Mechanically dissociated brain cells from adult rats were used to study biochemically and pharmacologically their capacity to accumulate rapidly [³H]adenosine. The assay, which used an inhibitor‐stop method to prevent further uptake into cells, was characterized with respect to protein and optimal substrate concentrations, and incubation times that ranged from 5 to 180 s.

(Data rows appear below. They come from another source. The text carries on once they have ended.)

(** * btcutil/amount.go: monetary amounts counted in Hao

    A shallow embedding of [amount.go] and of the pieces of the Go
    runtime and standard library it calls ([float64] arithmetic, integer
    and float conversions, [math.IsNaN], [math.IsInf], [math.Pow10],
    [strconv.FormatInt], [strconv.FormatFloat]); then the properties of
    [AmountUnit] and [Amount] proved over it.

    Go's [float64] is IEEE 754 binary64.  It is modelled by the
    axiom-free specification of binary floating point of the standard
    library, [SpecFloat], at precision 53 and maximal exponent 1024:
    every operation rounds to nearest, ties to even, as Go's do.  Go's
    [int] is taken as 64 bits wide (as on amd64 and arm64) and products
    and sums are not fused.  A call that can panic returns an [option],
    [None] being the panic: [strconv.FormatFloat], which makes a buffer
    the runtime may refuse, and [Format], which calls it. *)

From Stdlib Require Import ZArith Lia Bool List String Ascii.
From Stdlib Require Import QArith Qround Qabs Qpower Lqa.
From Stdlib Require Import DecimalString DecimalZ DecimalPos.
From Stdlib Require Import Floats.SpecFloat.
Import ListNotations.

Close Scope Q_scope.

Local Open Scope Z_scope.

(** ** Machine integers *)

Module Int64.

Definition min_int := - 2 ^ 63.
Definition max_int := 2 ^ 63 - 1.

Definition in_range (z : Z) : bool := (min_int <=? z) && (z <=? max_int).

(** Two's complement wrap-around of [int] and [int64] arithmetic. *)
Definition wrap (z : Z) : Z := (z + 2 ^ 63) mod 2 ^ 64 - 2 ^ 63.

Definition add (x y : Z) : Z := wrap (x + y).
Definition neg (x : Z) : Z := wrap (- x).

End Int64.

(** ** float64 *)

Module Float64.

Definition prec := 53.
Definition emax := 1024.

Definition float64 := spec_float.

Definition valid (f : float64) : bool := valid_binary prec emax f.

Definition add : float64 -> float64 -> float64 := SFadd prec emax.
Definition sub : float64 -> float64 -> float64 := SFsub prec emax.
Definition mul : float64 -> float64 -> float64 := SFmul prec emax.
Definition div : float64 -> float64 -> float64 := SFdiv prec emax.
Definition ltb : float64 -> float64 -> bool := SFltb.
Definition eqb : float64 -> float64 -> bool := SFeqb.

Definition zero : float64 := S754_zero false.
Definition Inf : float64 := S754_infinity false.

(** The conversion [float64(n)] of an integer: [n] rounded to the
    nearest float64, ties to even. *)
Definition of_int (n : Z) : float64 := binary_normalize prec emax n 0 false.

(** A constant of the source text: the rational [n / d] rounded to the
    nearest float64, ties to even (constants are exact until they are
    given a type). *)
Definition of_ratio (n : Z) (d : positive) : float64 :=
  match n with
  | Z0 => S754_zero false
  | Zpos p =>
      let '(m, e, l) := SFdiv_core_binary prec emax (Zpos p) 0 (Zpos d) 0 in
      binary_round_aux prec emax false m e l
  | Zneg p =>
      let '(m, e, l) := SFdiv_core_binary prec emax (Zpos p) 0 (Zpos d) 0 in
      binary_round_aux prec emax true m e l
  end.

The accumulation of [³H]adenosine using 15‐s incubation periods, conditions under which < 10% of accumulated [³H]adenosine was metabolized, was best described kinetically by a two‐component system with K_m and V_max values for the high‐affinity component of 0.8 μM and 6.2 pmol/mg protein/15 s and for the low‐affinity component 259 μM and 2,217 pmol/mg protein/15 s, respectively. The potencies with which nucleosides, adenosine deaminase resistant adenosine receptor agonists, and nucleoside uptake inhibitors competed for these uptake components were determined. Of the nucleosides examined, adenosine was the „preferred” substrate for the uptake site. The K_i value of adenosine for the high‐affinity component was 10.7 μM. Inosine and uridine competed for a single lower affinity uptake system: K_i values were 142 and 696 μM, respectively. Nucleoside uptake inhibitors—nitrobenzylthioinosine, dipyridamole. and dilazep—were the most potent inhibitors of [³H]adenosine accumulation tested: the K_i values for the high‐affinity system were 0.11, 1.3, and 570 nM, respectively. The adenosine analogs S‐phenylisopropyladenosine, R‐phenylisopropyladenosine, and cyclohexyladenosine inhibited the high‐affinity component with K_i values of 2.3, 9.3, and 14.5 μM, respectively. N‐Ethylcarboxamidoadenosine competed for a single lower affinity uptake system; K_i, 292 μM. These results indicate that dissociated brain cells avidly take up [³H]adenosine and that the pharmacological profile for nucleoside uptake is similar to that for [³H]nitrobenzylthioinosine binding to putative nucleoside transport sites when uptake studies are conducted using brief incubation intervals.